GREEN BAY, Wis. – Anyone who spent any time in the Green Bay Packers’ locker room on Tuesday might have confused it for the day before Thanksgiving, not Christmas Eve.
For the players, from one end of the room to the other, couldn’t help but feeling thankful that they’re still alive for a playoff berth.
“I think it’s just simply that it comes down to Week 17, and I think if you ask all 32 teams at the beginning of the year that if they had the opportunity in the last game to play for a division title, would they take it?” Packers fullback John Kuhn said. “Everybody would say, ‘Yes.’ That’s the spot where we are.”
It was a different vibe two days earlier, when the Packers were sullen after their 38-31 loss to the Pittsburgh Steelers on Sunday. They left that very same locker room worried that their season was over. And it would have been had the Chicago Bears beaten the Philadelphia Eagles later that night. But it wasn’t even close. The Eagles throttled the Bears 54-11, setting up Sunday’s Bears-Packers game as the NFC North championship.

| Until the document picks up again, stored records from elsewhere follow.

(** X9: the first click never loses: the clicked cell gets the number 0, no
    cell at or next to it has a mine, and all of them that are not flagged
    are revealed. *)
Theorem first_click_is_safe (s : Game) (r c : Z) (x : Cell) (s' : Game) :
  reachable s → gameStarted s = false →
  getCell (grid s) r c = Some x → isFlagged x = false →
  handleReveal r c s = Some s' →
  face s' ≠ FaceLose ∧ gameStarted s' = true ∧
  (∃ y, getCell (grid s') r c = Some y ∧ neighborMines y = 0) ∧
  ∀ q y, chebyshev (r, c) q ≤ 1 → getCell (grid s') q.1 q.2 = Some y →
         isMine y = false ∧ (isFlagged y = false → isRevealed y = true).
Proof.
  intros HI%reachable_Inv Hst Hx Hfx Hrun. pose proof (inv_wf _ HI) as Hwf.
  destruct (inv_fresh _ HI Hst) as (Hgo & _ & Hfresh).
  destruct (Hfresh _ _ _ Hx) as [Hmx Hrx].
  rewrite (handleReveal_first r c s x Hgo Hst Hx Hfx Hrx) in Hrun.
  destruct (placeMines r c s) as [t|] eqn:Hplace; [|done]. simpl in Hrun.
  destruct (placeMines_Inv _ _ _ _ _ HI Hst Hx Hplace)
    as (HI1 & y & Hy & Hmy & Hry & Hfy).
  pose proof (placeMines_zone _ _ _ _ HI Hst Hplace) as Hzone.
  rewrite Hy in Hrun. simpl in Hrun. rewrite Hmy in Hrun.
  set (s1 := set_gameStarted true (startTimer t)) in *.
  destruct (revealCell (cellCount t) r c s1) as [s2|] eqn:Hflood; [|done].
  simpl in Hrun.
  pose proof (inv_wf _ HI1) as Hwf1.
  pose proof (revealCell_floods _ _ _ _ _ Hflood) as Hfl.
  pose proof (floods_frame _ _ Hfl) as Hframe.
  assert (neighborMines y = 0) as Hzero.
  { destruct (inv_mines _ HI1 eq_refl) as [_ Hnum].
    rewrite (Hnum r c y Hy Hmy). apply countAround_none.
    intros q Hadj%adjacent_chebyshev. unfold cellIs.
    destruct (getCell (grid s1) q.1 q.2) as [z|] eqn:Hz; [|done].
    apply (Hzone q z); [lia|done]. }
  assert (openAt s1 (r, c)) as Hopen.
  { unfold openAt, cellIs, isOpen. simpl. rewrite Hy, Hry, Hfy, Hfx. done. }
  assert (face s2 = FaceNew) as Hnew.
  { rewrite Hframe. simpl. apply (inv_new _ HI1).
    destruct (placeMines_spec _ _ _ _ Hwf Hplace) as (u & Hre & Hre' & _).
    simpl. rewrite (regrid_frame _ _ _ Hre'), (regrid_frame _ _ _ Hre). done. }
  assert (face s' ≠ FaceLose ∧ gameStarted s' = gameStarted s2 ∧ grid s' = grid s2)
    as (Hface & Hst' & Hgrid).
  { destruct (checkWin s2); simplify_eq/=; [done|]. split; [congruence|done]. }
  split_and!.
  - done.
  - rewrite Hst', Hframe. done.
  - destruct (floods_getCell _ _ _ _ _ Hfl Hy) as (y' & Hy' & Hstep).
    exists y'. rewrite Hgrid. split; [done|].
    apply cellStep_fields in Hstep as (_ & _ & -> & _). done.
  - intros [r' c'] z' Hd Hz'. rewrite Hgrid in Hz'. simpl in Hz'.
    destruct (floods_getCell_inv _ _ _ _ _ Hfl Hz') as (z & Hz & Hstep).
    destruct (Hzone (r', c') z Hd Hz) as [Hmz Hrz].
    apply cellStep_fields in Hstep as (Hm' & Hf' & _ & _ & _).
    split; [congruence|]. intros Hfz. rewrite Hf' in Hfz.
    assert (openAt s1 (r', c')) as Hopen'.
    { unfold openAt, cellIs, isOpen. simpl. change (grid t) with (grid s1).
      rewrite Hz, Hrz, Hfz. done. }
    assert (floodReach s1 (r, c) (r', c')) as Hreach.
    { destruct (decide (chebyshev (r, c) (r', c') = 1)) as [Hone|Hne].
      - apply floodReach_step with (q := (r', c')); [done| |by apply adjacent_chebyshev|
          by apply floodReach_here].
        unfold zeroAt, cellIs. simpl. rewrite Hy. by apply Z.eqb_eq.
      - assert (r' = r ∧ c' = c) as [-> ->]
          by (unfold chebyshev in *; simpl in *; lia).
        by apply floodReach_here. }
    pose proof (revealCell_complete _ _ _ _ _ Hwf1 Hflood _ Hreach) as Hrev.
    unfold revealedAt, cellIs in Hrev. simpl in Hrev. by rewrite Hz' in Hrev.
Qed.

(** ** Flags *)

Lemma updCell_updCell f g r c (gr : Grid) :
  updCell f r c (updCell g r c gr) = updCell (f ∘ g) r c gr.
Proof.
  unfold updCell. rewrite list_alter_alter_eq.
  apply list_alter_ext; [|done]. intros line _. apply list_alter_alter_eq.
Qed.

Lemma updCell_same f r c (gr : Grid) x :
  getCell gr r c = Some x → f x = x → updCell f r c gr = gr.
Proof.
  intros Hx Hfx. destruct (getCell_nonneg _ _ _ _ Hx) as [Hr Hc].
  rewrite getCell_lookup in Hx by done. unfold updCell.
  destruct (gr !! Z.to_nat r) as [line|] eqn:Hline; [|done]. simpl in Hx.
  transitivity (alter id (Z.to_nat r) gr); [|by apply list_alter_id].
  apply list_alter_ext; [|done]. intros line' Hline'. simplify_eq.
  transitivity (alter id (Z.to_nat c) line); [|by apply list_alter_id].
  apply list_alter_ext; [|done]. intros y Hy. by simplify_eq.
Qed.

(** X2: a second flag on the same cell takes the first one back: the grid
    and [flagCount] are as before. *)
Theorem handleFlag_twice (s : Game) (r c : Z) (s1 : Game) :
  handleFlag r c s = Some s1 → handleFlag r c s1 = Some s.
Proof.
  intros Hrun.
  destruct (handleFlag_spec _ _ _ _ Hrun) as [->|(x & Hgo & Hx & Hr & ->)]; [done|].
  unfold handleFlag. simpl. rewrite Hgo.
  rewrite (getCell_updCell_eq _ _ _ _ _ Hx). simpl. rewrite Hr. f_equal.
  rewrite updCell_updCell.
  rewrite (updCell_same _ r c (grid s) x Hx) by (destruct x as [? ? []]; done).
  destruct s, (isFlagged x); unfold set_flagCount, set_grid; simpl; f_equal; lia.
Qed.

(** ** Neighbours *)

Lemma getNeighbors_filter s row col :
  getNeighbors s row col =
  filter (λ q, inBounds s q.1 q.2)
    ((λ d : Z * Z, (row + d.1, col + d.2)) <$> offsets).
Proof.
  unfold getNeighbors. induction offsets as [|[dr dc] l IH]; [done|].
  rewrite bind_cons, fmap_cons, filter_cons, IH. simpl.
  destruct (inBounds s (row + dr) (col + dc)).
  - by rewrite decide_True.
  - by rewrite decide_False by (by intros []).
Qed.

(** X12: [getNeighbors] lists each cell of the grid at distance 1 once, and
    no other; they are 8 at most. *)
Theorem getNeighbors_spec (s : Game) (row col : Z) :
  NoDup (getNeighbors s row col) ∧
  (length (getNeighbors s row col) ≤ 8)%nat ∧
  ∀ q, q ∈ getNeighbors s row col ↔
       chebyshev (row, col) q = 1 ∧ 0 ≤ q.1 < rows s ∧ 0 ≤ q.2 < cols s.
Proof.
  split_and!.
  - rewrite getNeighbors_filter. apply NoDup_filter, NoDup_fmap_2_strong.
    + intros [a b] [a' b'] _ _ [= ? ?]. f_equal; lia.
    + apply NoDup_offsets.
  - rewrite getNeighbors_filter. etrans; [apply length_filter|].
    by rewrite length_fmap.
  - intros q. rewrite elem_of_getNeighbors, adjacent_chebyshev, inBounds_spec. done.
Qed.

(** ** Room for the mines *)






(** ** Entries of the high-score lists *)

Lemma insertByTime_Permutation e l : insertByTime e l ≡ₚ e :: l.
Proof.
  induction l as [|x l IH]; [done|]. simpl.
  destruct (time e <=? time x); [done|]. rewrite IH. apply Permutation_swap.
Qed.

Lemma sortByTime_Permutation l : sortByTime l ≡ₚ l.
Proof.
  induction l as [|x l IH]; [done|]. simpl.
  by rewrite insertByTime_Permutation, IH.
Qed.

(** X18: [addScore] stores entries that were in the list or are the new one,
    each as often as it was there, and drops none while the list has fewer
    than 10. *)
Theorem addScore_keeps_entries
    (stored : option (gmap string (gmap string (list Entry))))
    (mode difficulty : string) (e : Entry) :
  scoresOf (addScore mode difficulty e stored) mode difficulty ⊆+
    scoresOf stored mode difficulty ++ [e] ∧
  ((length (scoresOf stored mode difficulty) < 10)%nat →
   scoresOf (addScore mode difficulty e stored) mode difficulty ≡ₚ
     scoresOf stored mode difficulty ++ [e]).
Proof.
  rewrite scoresOf_addScore, decide_True by done. split.
  - etrans; [apply submseteq_take|]. by rewrite sortByTime_Permutation.
  - intros Hlen. rewrite take_ge; [apply sortByTime_Permutation|].
    rewrite sortByTime_Permutation, length_app. simpl. lia.
Qed.

(** Where the new entry goes in a list that is sorted by time: behind the
    entries whose time is at most its own. *)
Lemma sortByTime_snoc_sorted l e :
  StronglySorted Z.le (time <$> l) →
  l = filter (λ a, time a ≤ time e) l ++ filter (λ a, time e < time a) l ∧
  sortByTime (l ++ [e]) =
    filter (λ a, time a ≤ time e) l ++ e :: filter (λ a, time e < time a) l.
Proof.
  unfold sortByTime. rewrite foldr_app. simpl.
  induction l as [|a l IH]; [done|]. rewrite fmap_cons. intros Hs.
  apply StronglySorted_inv in Hs as [Hs Hall].
  destruct (IH Hs) as [Hsplit Hsort]. simpl foldr. rewrite Hsort.
  rewrite !filter_cons.
  assert (∀ b, b ∈ l → time a ≤ time b) as Hle.
  { intros b Hb. rewrite Forall_forall in Hall. apply Hall.
    by apply list_elem_of_fmap_2. }
  destruct (decide (time a ≤ time e)) as [Hae|Hae].
  - rewrite decide_False by lia. split; [simpl; by f_equal|].
    destruct (filter (λ a, time a ≤ time e) l) as [|b l1] eqn:Hl1; simpl.
    + by rewrite (proj2 (Z.leb_le _ _) Hae).
    + assert (b ∈ l) as Hb.
      { assert (b ∈ filter (λ a, time a ≤ time e) l) as Hin by (rewrite Hl1; by left).
        by apply list_elem_of_filter in Hin as [_ ?]. }
      by rewrite (proj2 (Z.leb_le _ _) (Hle b Hb)).
  - rewrite decide_True by lia.
    assert (filter (λ a, time a ≤ time e) l = []) as Hnil.
    { destruct (filter (λ a, time a ≤ time e) l) as [|b l1] eqn:Hl1; [done|].
      assert (b ∈ filter (λ a, time a ≤ time e) l) as Hin by (rewrite Hl1; by left).
      apply list_elem_of_filter in Hin as [? Hb]. specialize (Hle b Hb). lia. }
    rewrite Hnil in *. simpl in *. rewrite <- Hsplit. split; [done|].
    rewrite (proj2 (Z.leb_gt _ _)) by lia. f_equal.
    destruct l as [|b l']; [done|]. simpl.
    by rewrite (proj2 (Z.leb_le _ _) (Hle b ltac:(by left))).
Qed.

Lemma sorted_last_max (ts : list Z) z :
  StronglySorted Z.le (ts ++ [z]) → ∀ t, t ∈ ts → t ≤ z.
Proof.
  induction ts as [|t' ts IH]; intros Hs t Hin; [by inv Hin|].
  simpl in Hs. apply StronglySorted_inv in Hs as [Hs Hall].
  apply elem_of_cons in Hin as [->|Hin]; [|by apply IH].
  rewrite Forall_forall in Hall. apply Hall, elem_of_app. right. by left.
Qed.

Lemma filter_all {A} (P : A → Prop) `{!∀ x, Decision (P x)} (l : list A) :
  (∀ a, a ∈ l → P a) → filter P l = l.
Proof.
  induction l as [|a l IH]; intros Hall; [done|].
  rewrite filter_cons, decide_True by (apply Hall; by left).
  f_equal. apply IH. intros b Hb. apply Hall. by right.
Qed.

(** X19: on a list that is sorted and has at most 10 entries, [isHighScore]
    returns, and says whether [addScore] would keep the entry: the entry
    goes behind the entries whose time is at most its own, and it is among
    the first 10 exactly when [isHighScore] is true. *)
Theorem isHighScore_agrees_with_addScore
    (stored : option (gmap string (gmap string (list Entry))))
    (mode difficulty : string) (e : Entry) :
  StronglySorted Z.le (time <$> scoresOf stored mode difficulty) →
  (length (scoresOf stored mode difficulty) ≤ 10)%nat →
  ∃ b l1 l2,
    isHighScore stored mode difficulty (time e) = Some b ∧
    scoresOf stored mode difficulty = l1 ++ l2 ∧
    (∀ a, a ∈ l1 → time a ≤ time e) ∧ (∀ a, a ∈ l2 → time e < time a) ∧
    scoresOf (addScore mode difficulty e stored) mode difficulty =
      take 10 (l1 ++ e :: l2) ∧
    (b = true ↔ (length l1 < 10)%nat).
Proof.
  intros Hs Hlen. rewrite scoresOf_addScore, decide_True by done.
  unfold isHighScore. set (l := scoresOf stored mode difficulty) in *.
  destruct (sortByTime_snoc_sorted l e Hs) as [Hsplit Hsort]. rewrite Hsort.
  set (l1 := filter (λ a, time a ≤ time e) l) in *.
  set (l2 := filter (λ a, time e < time a) l) in *.
  assert (∀ a, a ∈ l1 → time a ≤ time e) as H1
    by (by intros a [? _]%list_elem_of_filter).
  assert (∀ a, a ∈ l2 → time e < time a) as H2
    by (by intros a [? _]%list_elem_of_filter).
  assert (length l = (length l1 + length l2)%nat) as Hlens
    by (by rewrite Hsplit at 1; rewrite length_app).
  destruct (length l <? 10)%nat eqn:Hshort.
  - exists true, l1, l2. split_and!; try done.
    apply Nat.ltb_lt in Hshort. split; [lia|done].
  - apply Nat.ltb_ge in Hshort.
    destruct (last l) as [z|] eqn:Hlast.
    2:{ apply last_None in Hlast. rewrite Hlast in Hshort. simpl in Hshort. lia. }
    simpl. exists (time e <? time z), l1, l2. split_and!; try done.
    apply last_Some in Hlast as [l' Hl'].
    destruct (time e <? time z) eqn:Hlt.
    + apply Z.ltb_lt in Hlt.
      assert (z ∈ l2) as Hz.
      { apply list_elem_of_filter. split; [done|]. rewrite Hl'.
        apply elem_of_app. right. by left. }
      assert (0 < length l2)%nat by (destruct l2; [by inv Hz|simpl; lia]).
      split; [lia|done].
    + apply Z.ltb_ge in Hlt.
      assert (l1 = l) as Heq.
      { apply filter_all. intros a Ha. rewrite Hl' in Ha, Hs.
        rewrite fmap_app in Hs. simpl in Hs.
        apply elem_of_app in Ha as [Ha|Ha%list_elem_of_singleton]; [|subst; lia].
        pose proof (sorted_last_max _ _ Hs (time a) (list_elem_of_fmap_2 time _ _ Ha)).
        lia. }
      rewrite Heq. split; [done|lia].
Qed.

It’s hard to call the Packers a lucky team this season. Not with 16 players on injured reserve. Not with their MVP quarterback sidelined since Nov. 4 with a broken collarbone. Not with their premier defensive player out for the second time with a broken thumb.
What’s lucky about any of that?
But luck – if you even believe in those sort of abstract forces – has a way of balancing itself out.
Maybe that’s the only way to explain how, despite all that has gone against them this season, their playoff hopes are in no one else’s hands but their own. Or maybe the NFC North is just that mediocre.
How else to explain how the Packers (7-7-1) can beat the Bears (8-7) on Soldier Field and win the division?
“All the scenarios that could’ve happened – us being 7-7-1 and having an opportunity to win the division and host a home playoff game, we’re truly blessed,” receiver James Jones said.
Jones was then asked if the Packers were the luckiest unlucky team in football.
“Yeah, I guess you could say that,” Jones said. “Injury-wise, we’ve been beat up. But, hey, we’ve still got a shot. You can’t ask for anything better. A championship game in Chicago, a rivalry game. There’s nothing tricky. They know you, you know them. Let’s go play.”
From a practical standpoint, however, concerns remain. It won’t be known until Thursday if quarterback Aaron Rodgers will make his long-awaited return from his broken collarbone or if receiver Randall Cobb might be activated off the temporary injured reserve list.
And the Packers aren’t getting any of their other 15 players on injured reserve back this season. They don’t expect to have four-time Pro Bowl linebacker Clay Matthews, who reinjured his broken thumb against the Steelers. Matthews missed four games after he broke it the first time on Oct. 6.
Given all that, are the Packers’ buying coach Mike McCarthy’s message that they’re just getting started?
“Yeah, we buy everything our coach says,” Jones said. “It’s one game, yeah, one game. One-game season. If you lose, you go home. It’s our playoff game, our championship game. We’ve got to win to move on. We have one game.”
In some ways, it is reminiscent to the 2010 season, when the Packers needed a Week 17 win over the Bears to get into the playoffs as a wild-card team. That team, of course, went on to win Super Bowl XLV.
“We’ve got a chance to go out and make history again,” Packers linebacker Mike Neal said. “If you look at it, it’s kind of a repeat of 2010. We needed this one to get into the playoffs. If history repeats itself, it serves us well.”